(** ** Reading and writing values *)
Section values.
Context {T : Type} `{Json T}.
Definition encode_json (value : T) : outcome StorageError (list byte) :=
  let* bytes := ok_or (to_json value) CorruptData in
  do* ensure (len_N bytes <=? MAX_ENCODED_BYTES) CorruptData in
  Ok bytes.
Definition write_json_atomic (path : Path) (value : T) : FM () :=
  let? bytes := encode_json value in
  do! modify (λ fs, <[with_extension "tmp" path := bytes]> fs) in
  modify (λ fs, <[path := bytes]> (delete (with_extension "tmp" path) fs)).
Definition read_json (path : Path) : FM T :=
  let! file := gets (λ fs, fs !! path) in
  let? bytes := ok_or file StoreIo in
  do? ensure (len_N bytes <=? MAX_ENCODED_BYTES) CorruptData in
  lift (ok_or (from_json bytes) CorruptData).
Definition write_json_create_new (path : Path) (value : T) : FM () :=
  let? bytes := encode_json value in
  let! file := gets (λ fs, fs !! path) in
  do? ensure (bool_decide (file = None)) StoreIo in
  modify (λ fs, <[path := bytes]> fs).
Definition exists_path (path : Path) : FM bool := gets (λ fs, bool_decide (is_Some (fs !! path))).
Definition maybe_read_json (path : Path) : FM (option T) :=
  let! there := exists_path path in
  if there then let! v := read_json path in ret (Some v) else ret None.
Definition read_json_or (path : Path) (missing : T) : FM T :=
  let! there := exists_path path in
  if there then read_json path else ret missing.
Definition hash_canonical_json `{Sha256} (value : T) : outcome StorageError string :=
  let* bytes := encode_json value in
  Ok (hex_lower (sha256 (bytes_of_string "detta-storage-root" ++ len_prefix bytes ++ bytes))).
End values.

(** ** The operations of [FileStorage] *)
Definition retain_last {T} (max_records : N) (records : list T) : list T :=
  if max_records <? len_N records then drop (N.to_nat (len_N records - max_records)) records
  else records.
Definition page {T} (offset limit : nat) (records : list T) : list T := take limit (drop offset records).
(** The heights that name files of a directory. *)
Definition file_height (dir : string) (p : Path) : option N :=
  if bool_decide (path_dirs p = [dir]) && bool_decide (path_ext p = "bin") then parse_u64 (path_stem p)
  else None.
Definition heights_in (dir : string) (fs : FileSystem) : list N :=
  merge_sort N.le (omap (λ '(p, _), file_height dir p) (map_to_list fs)).

Section storage.
Context `{Host, !Json StateSnapshot, !Json Block, !Json FinalityCertificate, !Json SlashingRecord}.
Context `{!Json ValidatorSetMetadata, !Json (list SignedValidatorMessage), !Json (gmap string string)}.
Context `{!Json (list ValidatorSetMetadataAuditRecord), !Json (list SnapshotImportAuditRecord)}.
Context `{!Json SnapshotImportAuditConfig, !Json (list Transaction), !Json ConsensusSigningRecord}.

==========

The response should be an exact copy of all the records above.

Response area:
(** ** Reading and writing values *)
Section values.
Context {T : Type} `{Json T}.
Definition encode_json (value : T) : outcome StorageError (list byte) :=
  let* bytes := ok_or (to_json value) CorruptData in
  do* ensure (len_N bytes <=? MAX_ENCODED_BYTES) CorruptData in
  Ok bytes.
Definition write_json_atomic (path : Path) (value : T) : FM () :=
  let? bytes := encode_json value in
  do! modify (λ fs, <[with_extension "tmp" path := bytes]> fs) in
  modify (λ fs, <[path := bytes]> (delete (with_extension "tmp" path) fs)).
Definition read_json (path : Path) : FM T :=
  let! file := gets (λ fs, fs !! path) in
  let? bytes := ok_or file StoreIo in
  do? ensure (len_N bytes <=? MAX_ENCODED_BYTES) CorruptData in
  lift (ok_or (from_json bytes) CorruptData).
Definition write_json_create_new (path : Path) (value : T) : FM () :=
  let? bytes := encode_json value in
  let! file := gets (λ fs, fs !! path) in
  do? ensure (bool_decide (file = None)) StoreIo in
  modify (λ fs, <[path := bytes]> fs).
Definition exists_path (path : Path) : FM bool := gets (λ fs, bool_decide (is_Some (fs !! path))).
Definition maybe_read_json (path : Path) : FM (option T) :=
  let! there := exists_path path in
  if there then let! v := read_json path in ret (Some v) else ret None.
Definition read_json_or (path : Path) (missing : T) : FM T :=
  let! there := exists_path path in
  if there then read_json path else ret missing.
Definition hash_canonical_json `{Sha256} (value : T) : outcome StorageError string :=
  let* bytes := encode_json value in
  Ok (hex_lower (sha256 (bytes_of_string "detta-storage-root" ++ len_prefix bytes ++ bytes))).
End values.

(** ** The operations of [FileStorage] *)
Definition retain_last {T} (max_records : N) (records : list T) : list T :=
  if max_records <? len_N records then drop (N.to_nat (len_N records - max_records)) records
  else records.
Definition page {T} (offset limit : nat) (records : list T) : list T := take limit (drop offset records).
(** The heights that name files of a directory. *)
Definition file_height (dir : string) (p : Path) : option N :=
  if bool_decide (path_dirs p = [dir]) && bool_decide (path_ext p = "bin") then parse_u64 (path_stem p)
  else None.
Definition heights_in (dir : string) (fs : FileSystem) : list N :=
  merge_sort N.le (omap (λ '(p, _), file_height dir p) (map_to_list fs)).

Section storage.
Context `{Host, !Json StateSnapshot, !Json Block, !Json FinalityCertificate, !Json SlashingRecord}.
Context `{!Json ValidatorSetMetadata, !Json (list SignedValidatorMessage), !Json (gmap string string)}.
Context `{!Json (list ValidatorSetMetadataAuditRecord), !Json (list SnapshotImportAuditRecord)}.
Context `{!Json SnapshotImportAuditConfig, !Json (list Transaction), !Json ConsensusSigningRecord}.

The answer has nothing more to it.